[Collected data entries]
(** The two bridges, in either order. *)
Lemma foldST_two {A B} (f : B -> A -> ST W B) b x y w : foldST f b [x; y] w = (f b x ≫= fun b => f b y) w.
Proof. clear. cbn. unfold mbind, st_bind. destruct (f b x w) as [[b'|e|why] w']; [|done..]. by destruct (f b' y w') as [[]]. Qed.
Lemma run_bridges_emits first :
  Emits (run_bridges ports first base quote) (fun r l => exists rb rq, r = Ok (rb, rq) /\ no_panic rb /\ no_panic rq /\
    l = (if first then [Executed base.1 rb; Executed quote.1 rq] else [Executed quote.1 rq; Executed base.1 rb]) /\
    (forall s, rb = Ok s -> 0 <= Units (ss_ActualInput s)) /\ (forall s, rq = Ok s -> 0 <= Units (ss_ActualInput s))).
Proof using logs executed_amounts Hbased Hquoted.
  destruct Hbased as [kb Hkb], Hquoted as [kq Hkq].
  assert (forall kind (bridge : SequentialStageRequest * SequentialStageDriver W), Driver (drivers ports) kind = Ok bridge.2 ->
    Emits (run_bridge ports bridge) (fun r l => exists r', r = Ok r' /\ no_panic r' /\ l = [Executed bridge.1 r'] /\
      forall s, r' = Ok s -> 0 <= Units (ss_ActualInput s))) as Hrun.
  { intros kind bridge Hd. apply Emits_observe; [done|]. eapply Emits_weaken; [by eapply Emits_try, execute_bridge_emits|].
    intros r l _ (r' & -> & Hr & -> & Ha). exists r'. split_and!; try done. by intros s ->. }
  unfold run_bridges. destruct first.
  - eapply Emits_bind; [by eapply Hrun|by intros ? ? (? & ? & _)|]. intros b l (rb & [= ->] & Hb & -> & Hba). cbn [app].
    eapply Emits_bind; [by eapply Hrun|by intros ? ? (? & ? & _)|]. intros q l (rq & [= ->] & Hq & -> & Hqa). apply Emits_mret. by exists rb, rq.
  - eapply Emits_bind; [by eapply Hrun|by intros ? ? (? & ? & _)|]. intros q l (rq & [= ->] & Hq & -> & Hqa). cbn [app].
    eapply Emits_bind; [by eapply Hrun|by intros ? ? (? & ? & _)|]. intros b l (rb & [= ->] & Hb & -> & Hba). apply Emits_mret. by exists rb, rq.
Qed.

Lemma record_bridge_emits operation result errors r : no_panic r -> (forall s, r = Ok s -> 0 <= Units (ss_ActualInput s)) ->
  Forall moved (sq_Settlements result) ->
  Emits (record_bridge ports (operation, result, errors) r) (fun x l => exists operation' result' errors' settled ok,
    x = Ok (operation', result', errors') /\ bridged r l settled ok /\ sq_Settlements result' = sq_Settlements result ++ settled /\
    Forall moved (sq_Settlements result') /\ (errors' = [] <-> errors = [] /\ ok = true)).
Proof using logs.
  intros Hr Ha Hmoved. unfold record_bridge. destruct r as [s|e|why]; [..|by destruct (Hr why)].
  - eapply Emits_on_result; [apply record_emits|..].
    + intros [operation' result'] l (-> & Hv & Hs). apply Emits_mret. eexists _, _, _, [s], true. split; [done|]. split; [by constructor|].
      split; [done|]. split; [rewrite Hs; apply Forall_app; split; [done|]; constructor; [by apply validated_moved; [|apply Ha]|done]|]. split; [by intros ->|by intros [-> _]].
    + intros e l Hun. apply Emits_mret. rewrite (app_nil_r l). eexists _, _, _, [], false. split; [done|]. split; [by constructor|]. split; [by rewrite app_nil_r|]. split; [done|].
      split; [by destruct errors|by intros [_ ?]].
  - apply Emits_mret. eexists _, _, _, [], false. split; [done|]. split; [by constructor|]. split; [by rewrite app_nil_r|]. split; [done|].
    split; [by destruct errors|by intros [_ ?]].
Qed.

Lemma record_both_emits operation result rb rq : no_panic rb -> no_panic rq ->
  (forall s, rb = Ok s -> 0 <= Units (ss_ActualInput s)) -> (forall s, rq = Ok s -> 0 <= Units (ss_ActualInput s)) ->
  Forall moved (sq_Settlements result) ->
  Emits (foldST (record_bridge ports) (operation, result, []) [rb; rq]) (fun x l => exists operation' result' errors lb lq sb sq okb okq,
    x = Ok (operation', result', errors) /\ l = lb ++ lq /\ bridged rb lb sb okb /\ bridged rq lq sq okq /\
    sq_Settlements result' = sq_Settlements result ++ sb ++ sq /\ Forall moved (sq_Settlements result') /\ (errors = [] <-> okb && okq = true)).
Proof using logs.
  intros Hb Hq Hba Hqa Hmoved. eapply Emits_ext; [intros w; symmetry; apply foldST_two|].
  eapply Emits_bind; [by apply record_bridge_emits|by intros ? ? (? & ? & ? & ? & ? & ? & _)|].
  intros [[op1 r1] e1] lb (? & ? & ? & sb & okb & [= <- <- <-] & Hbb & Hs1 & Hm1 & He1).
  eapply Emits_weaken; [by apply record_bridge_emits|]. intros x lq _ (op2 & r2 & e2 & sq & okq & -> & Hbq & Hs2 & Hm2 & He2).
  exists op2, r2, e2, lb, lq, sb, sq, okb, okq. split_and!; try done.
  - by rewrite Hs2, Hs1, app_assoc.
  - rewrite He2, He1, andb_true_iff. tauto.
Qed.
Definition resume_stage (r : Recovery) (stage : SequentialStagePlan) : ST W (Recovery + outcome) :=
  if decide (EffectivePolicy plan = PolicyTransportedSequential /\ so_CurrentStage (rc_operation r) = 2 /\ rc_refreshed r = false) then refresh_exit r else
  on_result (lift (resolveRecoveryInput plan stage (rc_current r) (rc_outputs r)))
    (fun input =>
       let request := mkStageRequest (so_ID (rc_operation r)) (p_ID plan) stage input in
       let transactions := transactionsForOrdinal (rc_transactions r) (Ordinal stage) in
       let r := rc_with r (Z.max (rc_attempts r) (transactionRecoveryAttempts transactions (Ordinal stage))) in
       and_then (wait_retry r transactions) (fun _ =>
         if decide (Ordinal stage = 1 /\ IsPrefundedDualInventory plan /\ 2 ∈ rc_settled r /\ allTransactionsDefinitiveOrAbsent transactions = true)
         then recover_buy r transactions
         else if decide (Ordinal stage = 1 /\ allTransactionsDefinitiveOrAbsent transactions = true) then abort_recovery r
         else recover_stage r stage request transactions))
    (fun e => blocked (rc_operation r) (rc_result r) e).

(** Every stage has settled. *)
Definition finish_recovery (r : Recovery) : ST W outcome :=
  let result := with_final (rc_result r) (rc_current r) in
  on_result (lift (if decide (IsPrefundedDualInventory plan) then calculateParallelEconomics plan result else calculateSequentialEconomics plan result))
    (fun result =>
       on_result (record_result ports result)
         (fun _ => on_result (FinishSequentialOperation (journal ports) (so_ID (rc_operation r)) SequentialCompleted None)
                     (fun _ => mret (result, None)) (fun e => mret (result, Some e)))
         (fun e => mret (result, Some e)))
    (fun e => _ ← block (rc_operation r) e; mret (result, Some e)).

▶ [Assignment] Restate word for word the lines of the data above, starting at the line containing "eapply Emits_weaken; [by apply" and ending at the line containing "Definition resume_stage (r", both included, and nothing more.

▶ [Task solution]
  eapply Emits_weaken; [by apply record_bridge_emits|]. intros x lq _ (op2 & r2 & e2 & sq & okq & -> & Hbq & Hs2 & Hm2 & He2).
  exists op2, r2, e2, lb, lq, sb, sq, okb, okq. split_and!; try done.
  - by rewrite Hs2, Hs1, app_assoc.
  - rewrite He2, He1, andb_true_iff. tauto.
Qed.
Definition resume_stage (r : Recovery) (stage : SequentialStagePlan) : ST W (Recovery + outcome) :=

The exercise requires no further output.